[Stored data]
[Start of Attachment]

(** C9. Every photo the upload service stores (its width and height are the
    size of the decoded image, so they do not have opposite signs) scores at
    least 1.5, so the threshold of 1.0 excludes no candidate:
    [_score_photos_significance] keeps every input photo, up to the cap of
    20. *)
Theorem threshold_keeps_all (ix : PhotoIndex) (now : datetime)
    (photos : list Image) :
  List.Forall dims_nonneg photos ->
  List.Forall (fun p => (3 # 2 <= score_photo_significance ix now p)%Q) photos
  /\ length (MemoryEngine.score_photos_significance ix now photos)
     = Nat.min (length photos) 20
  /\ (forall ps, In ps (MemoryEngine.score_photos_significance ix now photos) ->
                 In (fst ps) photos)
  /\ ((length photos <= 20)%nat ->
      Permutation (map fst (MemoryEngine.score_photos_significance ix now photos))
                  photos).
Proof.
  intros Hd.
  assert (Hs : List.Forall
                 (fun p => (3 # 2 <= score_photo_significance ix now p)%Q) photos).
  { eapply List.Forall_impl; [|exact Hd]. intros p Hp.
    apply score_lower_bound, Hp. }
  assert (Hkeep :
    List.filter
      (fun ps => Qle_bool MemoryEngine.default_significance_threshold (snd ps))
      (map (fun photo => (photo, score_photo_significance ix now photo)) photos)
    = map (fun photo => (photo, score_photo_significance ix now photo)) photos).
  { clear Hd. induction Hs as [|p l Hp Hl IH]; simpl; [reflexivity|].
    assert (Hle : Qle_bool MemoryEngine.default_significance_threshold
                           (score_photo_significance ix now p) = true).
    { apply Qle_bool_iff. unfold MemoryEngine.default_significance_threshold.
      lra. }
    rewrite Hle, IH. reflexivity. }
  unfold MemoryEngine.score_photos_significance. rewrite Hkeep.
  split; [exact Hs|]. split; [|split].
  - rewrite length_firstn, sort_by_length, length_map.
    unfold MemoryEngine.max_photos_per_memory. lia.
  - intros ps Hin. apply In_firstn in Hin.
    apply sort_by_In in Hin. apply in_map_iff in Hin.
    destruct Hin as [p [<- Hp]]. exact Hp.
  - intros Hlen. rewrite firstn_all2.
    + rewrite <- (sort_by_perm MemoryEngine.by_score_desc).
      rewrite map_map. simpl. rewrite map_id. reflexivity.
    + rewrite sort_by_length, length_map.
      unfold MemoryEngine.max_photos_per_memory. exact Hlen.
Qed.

[End of Attachment]
[Start of Attachment]

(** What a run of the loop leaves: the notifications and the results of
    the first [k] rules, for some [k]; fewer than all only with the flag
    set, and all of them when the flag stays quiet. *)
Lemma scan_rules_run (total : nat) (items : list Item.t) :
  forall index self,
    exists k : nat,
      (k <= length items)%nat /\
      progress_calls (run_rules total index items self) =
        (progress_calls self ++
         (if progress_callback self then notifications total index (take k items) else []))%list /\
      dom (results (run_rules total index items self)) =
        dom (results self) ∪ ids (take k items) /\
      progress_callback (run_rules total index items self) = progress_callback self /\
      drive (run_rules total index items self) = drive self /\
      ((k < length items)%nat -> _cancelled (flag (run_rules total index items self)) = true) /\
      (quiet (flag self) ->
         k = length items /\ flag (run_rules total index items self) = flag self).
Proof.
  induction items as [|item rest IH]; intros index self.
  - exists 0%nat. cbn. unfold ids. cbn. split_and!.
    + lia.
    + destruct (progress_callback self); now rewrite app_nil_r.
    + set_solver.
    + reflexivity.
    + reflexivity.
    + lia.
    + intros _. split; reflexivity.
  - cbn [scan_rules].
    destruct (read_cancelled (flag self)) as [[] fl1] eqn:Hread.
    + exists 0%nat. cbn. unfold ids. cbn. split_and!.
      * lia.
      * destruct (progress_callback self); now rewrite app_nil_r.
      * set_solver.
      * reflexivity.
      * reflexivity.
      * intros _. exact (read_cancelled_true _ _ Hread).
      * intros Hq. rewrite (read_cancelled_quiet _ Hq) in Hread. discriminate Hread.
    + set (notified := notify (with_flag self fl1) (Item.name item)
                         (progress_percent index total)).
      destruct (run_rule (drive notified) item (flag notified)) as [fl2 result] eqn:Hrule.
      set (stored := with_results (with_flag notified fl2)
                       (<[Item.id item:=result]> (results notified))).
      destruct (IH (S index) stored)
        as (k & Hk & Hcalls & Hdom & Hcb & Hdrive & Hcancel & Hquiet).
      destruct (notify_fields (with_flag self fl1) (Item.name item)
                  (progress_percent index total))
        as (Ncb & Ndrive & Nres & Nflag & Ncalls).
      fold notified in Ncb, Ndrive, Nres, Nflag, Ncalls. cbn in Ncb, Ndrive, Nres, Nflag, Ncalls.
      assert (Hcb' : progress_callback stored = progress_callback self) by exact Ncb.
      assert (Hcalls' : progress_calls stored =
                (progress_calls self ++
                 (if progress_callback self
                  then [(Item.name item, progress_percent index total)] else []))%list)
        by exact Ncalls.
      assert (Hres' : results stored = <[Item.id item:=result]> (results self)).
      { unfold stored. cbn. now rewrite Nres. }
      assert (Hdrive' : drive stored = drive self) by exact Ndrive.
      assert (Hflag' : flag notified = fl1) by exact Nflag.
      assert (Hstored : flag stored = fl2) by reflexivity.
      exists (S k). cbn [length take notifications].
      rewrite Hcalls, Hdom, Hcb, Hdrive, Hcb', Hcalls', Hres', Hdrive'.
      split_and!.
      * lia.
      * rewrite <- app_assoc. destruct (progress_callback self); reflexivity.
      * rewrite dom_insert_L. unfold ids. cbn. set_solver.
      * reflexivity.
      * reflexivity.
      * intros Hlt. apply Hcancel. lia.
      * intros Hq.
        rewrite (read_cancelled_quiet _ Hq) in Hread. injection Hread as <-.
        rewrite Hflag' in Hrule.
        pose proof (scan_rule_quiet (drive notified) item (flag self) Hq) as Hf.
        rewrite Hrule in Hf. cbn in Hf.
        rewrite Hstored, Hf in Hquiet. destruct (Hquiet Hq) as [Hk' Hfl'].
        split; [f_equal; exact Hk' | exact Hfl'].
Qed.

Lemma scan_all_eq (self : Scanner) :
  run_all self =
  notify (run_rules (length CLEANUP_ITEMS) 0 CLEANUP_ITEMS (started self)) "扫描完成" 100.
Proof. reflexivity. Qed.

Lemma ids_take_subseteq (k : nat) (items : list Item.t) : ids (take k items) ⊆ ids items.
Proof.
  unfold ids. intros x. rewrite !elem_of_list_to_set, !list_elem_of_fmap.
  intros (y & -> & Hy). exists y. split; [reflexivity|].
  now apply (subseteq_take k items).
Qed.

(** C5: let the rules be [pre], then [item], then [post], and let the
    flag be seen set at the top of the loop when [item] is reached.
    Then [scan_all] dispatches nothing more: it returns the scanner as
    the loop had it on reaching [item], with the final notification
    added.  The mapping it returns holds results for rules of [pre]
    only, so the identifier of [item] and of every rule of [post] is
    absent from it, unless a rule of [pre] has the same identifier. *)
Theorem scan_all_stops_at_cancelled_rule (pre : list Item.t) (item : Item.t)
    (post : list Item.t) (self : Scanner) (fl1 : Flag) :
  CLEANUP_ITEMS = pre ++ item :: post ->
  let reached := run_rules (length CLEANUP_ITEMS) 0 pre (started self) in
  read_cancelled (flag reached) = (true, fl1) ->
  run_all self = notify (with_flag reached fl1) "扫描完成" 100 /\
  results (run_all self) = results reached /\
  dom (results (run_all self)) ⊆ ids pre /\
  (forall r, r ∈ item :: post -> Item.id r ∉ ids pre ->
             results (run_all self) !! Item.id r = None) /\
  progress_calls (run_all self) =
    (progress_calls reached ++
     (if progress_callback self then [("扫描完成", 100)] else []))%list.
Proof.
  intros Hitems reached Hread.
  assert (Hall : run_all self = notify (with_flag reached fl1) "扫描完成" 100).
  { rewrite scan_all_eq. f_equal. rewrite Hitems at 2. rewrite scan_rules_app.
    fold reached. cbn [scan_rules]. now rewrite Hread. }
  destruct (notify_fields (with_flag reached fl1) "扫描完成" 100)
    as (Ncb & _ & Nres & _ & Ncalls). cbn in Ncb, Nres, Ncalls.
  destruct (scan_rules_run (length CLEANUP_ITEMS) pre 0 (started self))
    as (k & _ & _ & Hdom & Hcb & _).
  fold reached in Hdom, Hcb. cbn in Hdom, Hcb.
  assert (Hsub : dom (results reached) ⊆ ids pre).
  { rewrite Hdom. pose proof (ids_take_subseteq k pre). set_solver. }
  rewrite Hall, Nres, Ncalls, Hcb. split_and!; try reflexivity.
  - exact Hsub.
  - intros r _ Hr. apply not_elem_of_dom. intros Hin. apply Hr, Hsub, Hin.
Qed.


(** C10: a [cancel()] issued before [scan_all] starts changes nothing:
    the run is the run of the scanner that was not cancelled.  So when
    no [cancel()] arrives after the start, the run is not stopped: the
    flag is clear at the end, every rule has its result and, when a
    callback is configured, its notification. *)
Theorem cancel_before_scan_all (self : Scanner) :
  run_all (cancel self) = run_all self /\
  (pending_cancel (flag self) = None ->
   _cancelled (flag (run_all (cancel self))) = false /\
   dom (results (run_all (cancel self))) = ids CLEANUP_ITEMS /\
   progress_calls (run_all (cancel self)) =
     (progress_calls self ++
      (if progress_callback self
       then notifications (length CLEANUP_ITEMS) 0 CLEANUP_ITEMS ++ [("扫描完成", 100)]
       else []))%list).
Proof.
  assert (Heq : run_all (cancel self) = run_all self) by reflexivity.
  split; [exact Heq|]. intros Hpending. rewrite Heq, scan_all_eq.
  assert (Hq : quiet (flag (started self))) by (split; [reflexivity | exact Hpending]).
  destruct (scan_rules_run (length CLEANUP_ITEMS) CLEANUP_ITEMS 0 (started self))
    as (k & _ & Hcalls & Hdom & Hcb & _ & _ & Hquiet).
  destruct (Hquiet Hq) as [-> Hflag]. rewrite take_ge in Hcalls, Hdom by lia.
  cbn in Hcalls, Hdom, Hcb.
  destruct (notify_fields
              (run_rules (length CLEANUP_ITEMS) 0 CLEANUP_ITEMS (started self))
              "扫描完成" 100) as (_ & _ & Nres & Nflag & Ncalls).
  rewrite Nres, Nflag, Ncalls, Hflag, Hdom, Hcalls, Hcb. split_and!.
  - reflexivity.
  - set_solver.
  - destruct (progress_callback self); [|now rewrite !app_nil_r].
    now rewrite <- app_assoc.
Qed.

[End of Attachment]

In the records above, how many lines include "Hsub"? Give that number and nothing more.

* WRITTEN SOLUTION *
3